Sancilio and Company, Inc.

3874 Fiscal Ct., Ste. 200

Riviera Beach, FL 33404

Phone: 561.847.2302

Fax: 561.847.2312

www.sancilio.com

 

“Change of Control” shall have the meaning set forth in the Company’s 2012 Employee, Director and Consultant Equity Incentive Plan, as amended.

“Change of Control Termination” means, within twelve (12) months following a Change of Control, any termination of the Executive’s employment with the Company (or its successor) (a) by the Company (or its successor) for any reason other than Cause or (b) by the Executive for Good Reason.

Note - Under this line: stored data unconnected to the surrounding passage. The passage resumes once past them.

Lemma mappages_loop_spec : forall n s l a pa,
  0 <= a -> a mod 4096 = 0 -> a + 4096 * Z.of_nat (S n) <= MAXVA ->
  pa mod 4096 = 0 -> 0 <= pa -> pa + 4096 * Z.of_nat (S n) <= 2 ^ 56 ->
  kinv s l -> pt_wf (kend s) (phys s) root l ->
  (forall i, 0 <= i < Z.of_nat (S n) -> pt_map (phys s) root (a + 4096 * i) = None) ->
  let cost := absent (phys s) root a 2 + crossings a (Z.of_nat n) in
  exists r s' l' k,
    mappages_loop (S n) root a (a + 4096 * Z.of_nat n) pa perm s = Ret r s' /\
    grows root s l s' l' /\
    ((r = 0 /\ k = Z.of_nat (S n) \/ r = -1 /\ l' = [] /\ 0 <= k < Z.of_nat (S n)) /\
     (r = -1 -> Z.of_nat (length l) < cost) /\ (r = 0 -> Z.of_nat (length l) <= Z.of_nat (length l') + cost)) /\
    forall va, 0 <= va < MAXVA ->
      pt_map (phys s') root va = map_pages (pt_map (phys s) root) a k pa perm va.
Proof using Hperm.
  assert (HM : MAXVA = 2 ^ 38) by reflexivity.
  assert (Hpos : forall a n, 0 <= n -> 0 <= crossings a n) by (intros a n Hn; unfold crossings; dlia).
  induction n as [|n IH]; intros s l a pa Ha Hal Hend Hpa Hp0 Hpend Hk Hw Hfree cost; subst cost.
  all: destruct (mappages_one s l a pa) as (s1 & l1 & Hg & [(E & [-> Hc] & Hm)|(E & Hm & Hc)]); auto; try lia;
    try (rewrite <- (Z.add_0_r a); apply (Hfree 0); lia).
  1,3: exists (-1), s1, [], 0; split; [apply E|]; split; [exact Hg|]; split;
    [split; [right; repeat split; lia|split; [intros _; match goal with |- _ < _ + crossings _ ?n => specialize (Hpos a n ltac:(lia)) end; lia|discriminate]]|];
    intros va Hva; rewrite Hm by exact Hva; unfold map_pages;
    replace ((0 <=? _) && (_ <? 0)) with false by lia; reflexivity.
  - exists 0, s1, l1, 1. rewrite E. replace (a =? a + _) with true by lia.
    split; [reflexivity|]. split; [exact Hg|]. specialize (Hpos a (Z.of_nat 0) ltac:(lia)).
    split; [split; [left; lia|split; [discriminate|intros _; lia]]|]. intros va Hva.
    change 1 with (0 + 1). rewrite <- (map_pages_S _ (pt_map (phys s1) root)) by (auto; lia).
    unfold map_pages. replace ((0 <=? _) && (_ <? 0)) with false by lia. reflexivity.
  - rewrite E. replace (a =? a + _) with false by lia.
    unfold PGSIZE. rewrite !u64_small by lia.
    pose proof (gr_wf _ _ _ _ _ Hg) as Hw1. rewrite <- (gr_end _ _ _ _ _ Hg) in Hw1.
    assert (Hnext : absent (phys s1) root (a + 4096) 2 + crossings (a + 4096) (Z.of_nat n) <= crossings a (Z.of_nat (S n))).
    { pose proof (absent_next (phys s1) root a (leaf pa perm) Ha) as Hx. rewrite Hm, Z.eqb_refl in Hx by lia. specialize (Hx eq_refl).
      unfold crossings in *. replace ((a + 4096) / 4096) with (a / 4096 + 1) by dlia. replace (a / 4096 + 1 + Z.of_nat n) with (a / 4096 + Z.of_nat (S n)) by lia. lia. }
    destruct (IH s1 l1 (a + 4096) (pa + 4096)) as (r & s' & l' & k & Er & Hg' & (Hr & Hc1 & Hc2) & Hm'); try lia; try dlia; auto.
    + apply Hg.
    + intros i Hi. rewrite Hm by lia. replace (_ =? _) with false by dlia.
      replace (a + 4096 + 4096 * i) with (a + 4096 * (i + 1)) by lia. apply Hfree. lia.
    + replace (a + 4096 * Z.of_nat (S n)) with (a + 4096 + 4096 * Z.of_nat n) by lia.
      exists r, s', l', (k + 1). split; [exact Er|]. split; [eapply grows_trans; eassumption|].
      split; [split; [destruct Hr as [[-> ->]|(-> & -> & ?)]; [left|right]; repeat split; lia|split; intros Hz; [specialize (Hc1 Hz)|specialize (Hc2 Hz)]; lia]|].
      intros va Hva. rewrite Hm' by exact Hva. apply map_pages_S; auto; lia.
Qed.
End Mappages.
(** The loop over the entries from [i] on; [rec] frees the tables they name. *)
Lemma freewalk_loop_spec (h : nat) (rec : Z -> M kst unit) p :
  (forall q s l, kinv s l -> ours (tree h (phys s) q) s l -> bare h (phys s) q ->
     exists s' l', rec q s = Ret tt s' /\ given (tree h (phys s) q) s l s' l' /\
       forall x, (forall r, r ∈ tree h (phys s) q -> ~ in_page r x) -> phys s' x = phys s x) ->
  forall n i s l, 0 <= i -> i + Z.of_nat n = 512 -> kinv s l ->
  ours (p :: (seqZ i (Z.of_nat n) ≫= kids h (phys s) p)) s l ->
  (forall j, i <= j < 512 -> flag (load (phys s) (p + 8 * j) 8) PTE_V = true ->
     flag (load (phys s) (p + 8 * j) 8) RWX = false /\ bare h (phys s) (PTE2PA (load (phys s) (p + 8 * j) 8))) ->
  exists s' l', freewalk_loop rec n p i s = Ret tt s' /\ given (seqZ i (Z.of_nat n) ≫= kids h (phys s) p) s l s' l' /\
    forall x, (forall r, r ∈ p :: (seqZ i (Z.of_nat n) ≫= kids h (phys s) p) -> ~ in_page r x) -> phys s' x = phys s x.
Proof.
  intros Hrec. induction n as [|n IH]; intros i s l Hi Hn Hk Hours Hbare.
  { exists s, l. split; [reflexivity|]. split; [split; auto|auto]. }
  cbn [freewalk_loop]. unfold ld64. rewrite bind_gets. set (v := load (phys s) (p + 8 * i) 8).
  rewrite (seqZ_cons i (Z.of_nat (S n))) in Hours |- * by lia. cbn [mbind list_bind] in *.
  replace (Z.pred (Z.of_nat (S n))) with (Z.of_nat n) in * by lia. replace (Z.succ i) with (i + 1) in * by lia.
  set (rest := seqZ (i + 1) (Z.of_nat n) ≫= kids h (phys s) p) in *.
  destruct (flag v PTE_V) eqn:Ev; cbn [andb].
  2: { assert (Ekid : kids h (phys s) p i = []) by (unfold kids, child; fold v; rewrite Ev; reflexivity). rewrite Ekid in *.
       erewrite bind_ret_l by reflexivity. apply IH; auto; try lia. intros j Hj. apply Hbare. lia. }
  destruct (Hbare i ltac:(lia) Ev) as [Hrwx Hb]. fold v in Hrwx, Hb. change (Z.lor (Z.lor PTE_R PTE_W) PTE_X) with RWX. rewrite Hrwx. cbn [negb].
  assert (Ekid : kids h (phys s) p i = tree h (phys s) (PTE2PA v)) by (unfold kids, child; fold v; rewrite Ev; reflexivity). rewrite Ekid in *.
  set (tr := tree h (phys s) (PTE2PA v)) in *. destruct Hours as (Hnd & Hok & Hfree).
  destruct (free_entry rec p (PTE2PA v) tr rest i s l) as (s2 & l2 & E2 & [Hk2 He2 Hl2] & Hf2 & Hr2 & Hload); [|split_and!; auto|unfold idx; lia|].
  { apply Hrec; auto. split_and!; [|apply Forall_cons in Hok as [_ Hok]; apply Forall_app in Hok; apply Hok|intros q Hq; apply Hfree; right; apply elem_of_app; auto].
    apply NoDup_cons in Hnd as [_ Hnd]. apply NoDup_app in Hnd. apply Hnd. }
  rewrite (bind_ret_l _ _ _ _ _ E2).
  assert (Hkid : forall j q, i < j < 512 -> child (phys s) p j = Some q -> tree h (phys s2) q = tree h (phys s) q /\ (bare h (phys s) q -> bare h (phys s2) q)).
  { intros j q Hj Hc. apply tree_ext. intros r x Hr. apply Hr2. apply list_elem_of_bind. exists j. split; [unfold kids; rewrite Hc; exact Hr|].
    apply elem_of_seqZ. lia. }
  assert (Erest : seqZ (i + 1) (Z.of_nat n) ≫= kids h (phys s2) p = rest).
  { apply bind_ext_in. intros j Hj. apply elem_of_seqZ in Hj. unfold kids at 1. unfold child. rewrite Hload by (unfold idx; lia). fold (child (phys s) p j). unfold kids.
    destruct (child (phys s) p j) as [q|] eqn:Ec; [|reflexivity]. apply (Hkid j q); [lia|exact Ec]. }
  destruct (IH (i + 1) s2 l2) as (s' & l' & E' & [Hk' He' Hl'] & Hf'); auto; try lia; rewrite ?Erest in *.
  { apply NoDup_cons in Hnd as [Hp Hnd]. apply NoDup_app in Hnd as (_ & Hdis & Hnd2). rewrite elem_of_app in Hp.
    apply Forall_cons in Hok as [Hpok Hok]. apply Forall_app in Hok as [_ Hok2]. split_and!.
    - apply NoDup_cons. split; [tauto|exact Hnd2].
    - rewrite He2. constructor; assumption.
    - intros q Hq. rewrite Hl2, elem_of_app. intros [Hq'|Hq']; [|apply (Hfree q); [rewrite elem_of_cons, elem_of_app in *; tauto|exact Hq']].
      apply elem_of_cons in Hq as [->|Hq]; [tauto|]. apply (Hdis q Hq' Hq). }
  { intros j Hj. rewrite Hload by (unfold idx; lia). intros Hv. destruct (Hbare j ltac:(lia) Hv) as [H1 H2]. split; [exact H1|].
    apply (Hkid j); [lia|unfold child; rewrite Hv; reflexivity|exact H2]. }
  exists s', l'. split; [exact E'|]. split; [split; [exact Hk'|congruence|]|].
  - rewrite Hl', Hl2, !app_assoc. apply Permutation_app_tail, Permutation_app_comm.
  - intros x Hx. rewrite Hf', Hf2; [reflexivity|..]; intros r Hr; apply Hx; rewrite elem_of_cons, ?elem_of_app in *; tauto.
Qed.
(* ===== verification/Ring.v ===== *)
(** * Circular buffers with wrapping counters

    Pipes and the console keep a queue in an array whose size divides 2^32,
    indexed by 32-bit counters modulo the size.  [ring] is the list of the
    elements from a counter on. *)

From S2P Require Import Prelude.

Definition ring (sz : Z) (d : mem) (start n : Z) : list Z :=
  (fun i => d ((start + i) mod sz)) <$> seqZ 0 n.

Section Ring.
Context (sz : Z) (Hsz : 0 < sz).

Lemma ring_length d start n : length (ring sz d start n) = Z.to_nat n.
Proof using. unfold ring. rewrite length_fmap. apply length_seqZ. Qed.

Lemma ring_0 d start : ring sz d start 0 = [].
Proof using. reflexivity. Qed.

Lemma ring_1 d start : ring sz d start 1 = [d (start mod sz)].
Proof using. unfold ring. rewrite seqZ_cons by lia. simpl. rewrite Z.add_0_r. reflexivity. Qed.

Lemma ring_app d start a b : 0 <= a -> 0 <= b ->
  ring sz d start (a + b) = ring sz d start a ++ ring sz d (start + a) b.
Proof using.
  intros Ha Hb. unfold ring. rewrite seqZ_app, fmap_app by lia. f_equal.
  replace (0 + a) with (a + 0) by lia. rewrite <- fmap_add_seqZ, <- list_fmap_compose.
  apply list_fmap_ext. intros k i _. simpl. f_equal. f_equal. lia.
Qed.

(** Only the remainder of the start matters. *)
Lemma ring_cong d start start' n : start mod sz = start' mod sz -> ring sz d start n = ring sz d start' n.
Proof using Hsz.
  intros E. apply list_fmap_ext. intros k i _. simpl.
  rewrite <- (Z.add_mod_idemp_l start), <- (Z.add_mod_idemp_l start'), E by lia. reflexivity.
Qed.

Lemma ring_u32 d start n : (sz | 2 ^ 32) -> ring sz d (u32 start) n = ring sz d start n.
Proof using Hsz.
  intros Hd. apply ring_cong. apply Z.mod_mod_divide, Hd.
Qed.

Lemma ring_cons d start n : 0 < n ->
  ring sz d start n = d (start mod sz) :: ring sz d (start + 1) (n - 1).
Proof using.
  intros Hn. replace n with (1 + (n - 1)) at 1 by lia. rewrite ring_app, ring_1 by lia. reflexivity.
Qed.

Lemma ring_snoc d start n : 0 < n ->
  ring sz d start n = ring sz d start (n - 1) ++ [d ((start + (n - 1)) mod sz)].
Proof using.
  intros Hn. replace n with ((n - 1) + 1) at 1 by lia. rewrite ring_app, ring_1 by lia. reflexivity.
Qed.

(** A store past the end leaves the elements before it. *)
Lemma ring_store d start n k c : 0 <= k -> n + k < sz -> 0 <= n ->
  ring sz (store d ((start + n + k) mod sz) c) start n = ring sz d start n.
Proof using Hsz.
  intros Hk Hn H0. apply list_fmap_ext. intros j i Hi. apply list_elem_of_lookup_2, elem_of_seqZ in Hi. simpl.
  apply store_ne. intros E.
  assert (H : (start + n + k - (start + i)) mod sz = 0) by (rewrite Zminus_mod, <- E, Z.sub_diag; reflexivity).
  rewrite Z.mod_small in H by lia. lia.
Qed.

Lemma ring_put d start n c : 0 <= n < sz ->
  ring sz (store d ((start + n) mod sz) c) start (n + 1) = ring sz d start n ++ [c].
Proof using Hsz.
  intros Hn. rewrite ring_app, ring_1 by lia. f_equal; [|f_equal; apply store_eq; reflexivity].
  replace ((start + n) mod sz) with ((start + n + 0) mod sz) by (f_equal; lia). apply ring_store; lia.
Qed.
End Ring.
(** C30. A pipe delivers every byte written, in order, and neither side waits
    for ever.  A process writes n readable bytes, another reads m bytes at a
    time for ever, and the scheduler runs them in any order in which a process
    asleep runs only after a [wakeup] of its channel.  Then every execution is
    finite, within 4 n + 2 c + 2 steps for c bytes in the buffer at first; and
    when nobody can run, the write has returned n, the buffer is empty and the
    reader has got the bytes that were in the buffer followed by the n bytes
    of the writer. *)
Theorem pipe_delivers {U} `{UL : UserMemLaws U} (wfuel rfuel : nat) (waddr n raddr m : Z) (s : pipe U) (wu ru : U) :
  1 <= um_max -> 0 <= waddr -> 0 < n -> waddr + n <= 2 ^ 64 -> 0 <= raddr -> 0 < m -> raddr + m <= 2 ^ 64 ->
  2 * n + 2 <= Z.of_nat wfuel -> (2 <= rfuel)%nat ->
  pipe_ok s -> pi_lock s = false -> pi_readopen s = true -> pi_writeopen s = true -> pi_killed s = false ->
  um_inv wu -> (forall a, waddr <= a < waddr + n -> um_can_read wu a) ->
  um_inv ru -> (forall a, raddr <= a < raddr + m -> um_can_write ru a) ->
  let y0 := start wfuel rfuel waddr n raddr m s wu ru in
  (forall k y, nsteps (step rfuel raddr m) k y0 y -> Z.of_nat k <= 4 * n + 2 * count s + 2) /\
  (forall y, rtc (step rfuel raddr m) y0 y -> (forall y', ~ step rfuel raddr m y y') ->
     y_w y = Finished n /\ queue (y_pipe y) = [] /\
     exists bs, Z.of_nat (length bs) = n /\ at_addr (y_wu y) waddr bs /\ y_taken y = queue s ++ bs).
Proof.
  intros Hmax Hwa Hn Hwn Hra Hm Hrm Hwf Hrf Hok Hl Hro Hwo Hk Hwu Hcan Hru Hcanw y0.
  assert (V : invariant waddr n raddr m (queue s) 0 y0).
  { split; auto; [clear -Hn; lia| | |].
    - exists []. split; [reflexivity|]. split; [intros j b Hj; discriminate|]. rewrite app_nil_r. reflexivity.
    - split; [exact Hn|]. exists wfuel. split; [unfold full; destruct (_ =? _); clear -Hwf; lia|].
      intros s1 Hl1. unfold pipewrite, bind, acquire. simpl. rewrite Hl1. reflexivity.
    - exists rfuel. split; [destruct (_ =? _); clear -Hrf; lia|]. intros s1 Hl1. unfold piperead, bind at 1, acquire. simpl. rewrite Hl1. reflexivity. }
  pose proof (step_invariant waddr n raddr m (queue s) Hmax Hwa Hn Hwn Hra Hm Hrm rfuel) as Hstep.
  split.
  - intros k y Hs.
    pose proof (steps_bounded waddr n raddr m (queue s) Hmax Hwa Hn Hwn Hra Hm Hrm rfuel k 0 y0 y Hrf Hs V) as Hb. unfold todo, y0 in Hb. cbn [start y_pipe y_w y_r ready] in Hb. clear -Hb. lia.
  - intros y Hs. assert (exists i, invariant waddr n raddr m (queue s) i y) as [i Vi].
    { clear -Hs V Hstep Hrf. revert V. generalize 0. induction Hs as [y|y y1 y2 H1 _ IH]; intros i V; [eauto|].
      destruct (Hstep i y y1 Hrf V H1) as (i' & V' & _). eauto. }
    apply (stuck_done waddr n raddr m (queue s) Hmax Hwa Hn Hwn Hra Hm Hrm rfuel i y Hrf Vi).
Qed.

Import IdealMem.

(** 600 bytes through a pipe of 512 whose counters wrap, ten at a time. *)
Lemma pipe_delivers_witness :
  let y0 := start 1300 2 100 600 2000 10 ex_pipe ex_imem ex_imem in
  let st := step (UL := ideal_mem_laws 512) 2 2000 10 in
  (forall k y, nsteps st k y0 y -> Z.of_nat k <= 4 * 600 + 2 * count ex_pipe + 2) /\
  (forall y, rtc st y0 y -> (forall y', ~ st y y') ->
     y_w y = Finished 600 /\ queue (y_pipe y) = [] /\
     exists bs, Z.of_nat (length bs) = 600 /\ at_addr (UL := ideal_mem_laws 512) (y_wu y) 100 bs /\ y_taken y = queue ex_pipe ++ bs).
Proof.
  apply (pipe_delivers (UL := ideal_mem_laws 512) 1300 2 100 600 2000 10 ex_pipe ex_imem ex_imem);
    [closed|closed|closed|closed|closed|closed|closed|closed|lia|exact ex_pipe_ok|reflexivity|reflexivity|reflexivity|reflexivity
    |exact ex_imem_inv| |exact ex_imem_inv|]; intros a Ha; simpl; unfold ex_imem; replace (_ && _) with true by lia; discriminate.
Defined.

“Good Reason” means the Executive’s resignation from employment after the occurrence of one of the following events without the Executive’s consent: (a) a reduction of Executive’s base salary which is not part of a broad cost-cutting effort; (b) any requirement that Executive engage in any illegal or unethical conduct, after Executive has given the Company 30 days’ notice and opportunity to cure; (c) the Company’s failure to fully cure within thirty (30) days any material breach by the Company of the Plan or of any other material agreement between Executive and the Company, in each case which Executive has notified the Board in writing; (d) a relocation of Executive’s principal place of employment by more than thirty-five (35) miles; or (e) a material reduction in duties and responsibilities.

“Termination Date” shall mean the date of separation from service as an employee within the meaning of Section 409A(a)(2)(A)(i) of the Code and Treasury Regulation Section 1.409A-1(h).

 

  5. No Employment Agreement.

Nothing contained in the Plan shall be construed as a contract of employment between the Company and any executive, as a right of any employee to be continued in the employment of the Company, or as a limitation on the right of the Company to discharge any of its executives with or without cause. Furthermore, nothing contained in the Plan shall be construed as entitling any terminated executive to severance pay or other benefits unless that executive is eligible for, and meets all requirements for, specific severance benefits described in accordance with the terms of the Plan.

 

  6. Governing Law.

The Plan shall be subject to and governed by the laws of the State of Florida.

 

  7. Interpretation and Construction.

The provisions of the Plan are intended to comply with the provisions of Code Section 409A. If any provision of the Plan is subject to more than one interpretation or construction, such ambiguity shall be resolved in favor of that interpretation or construction which is consistent with such provisions not being subject to the provisions of Section 409A.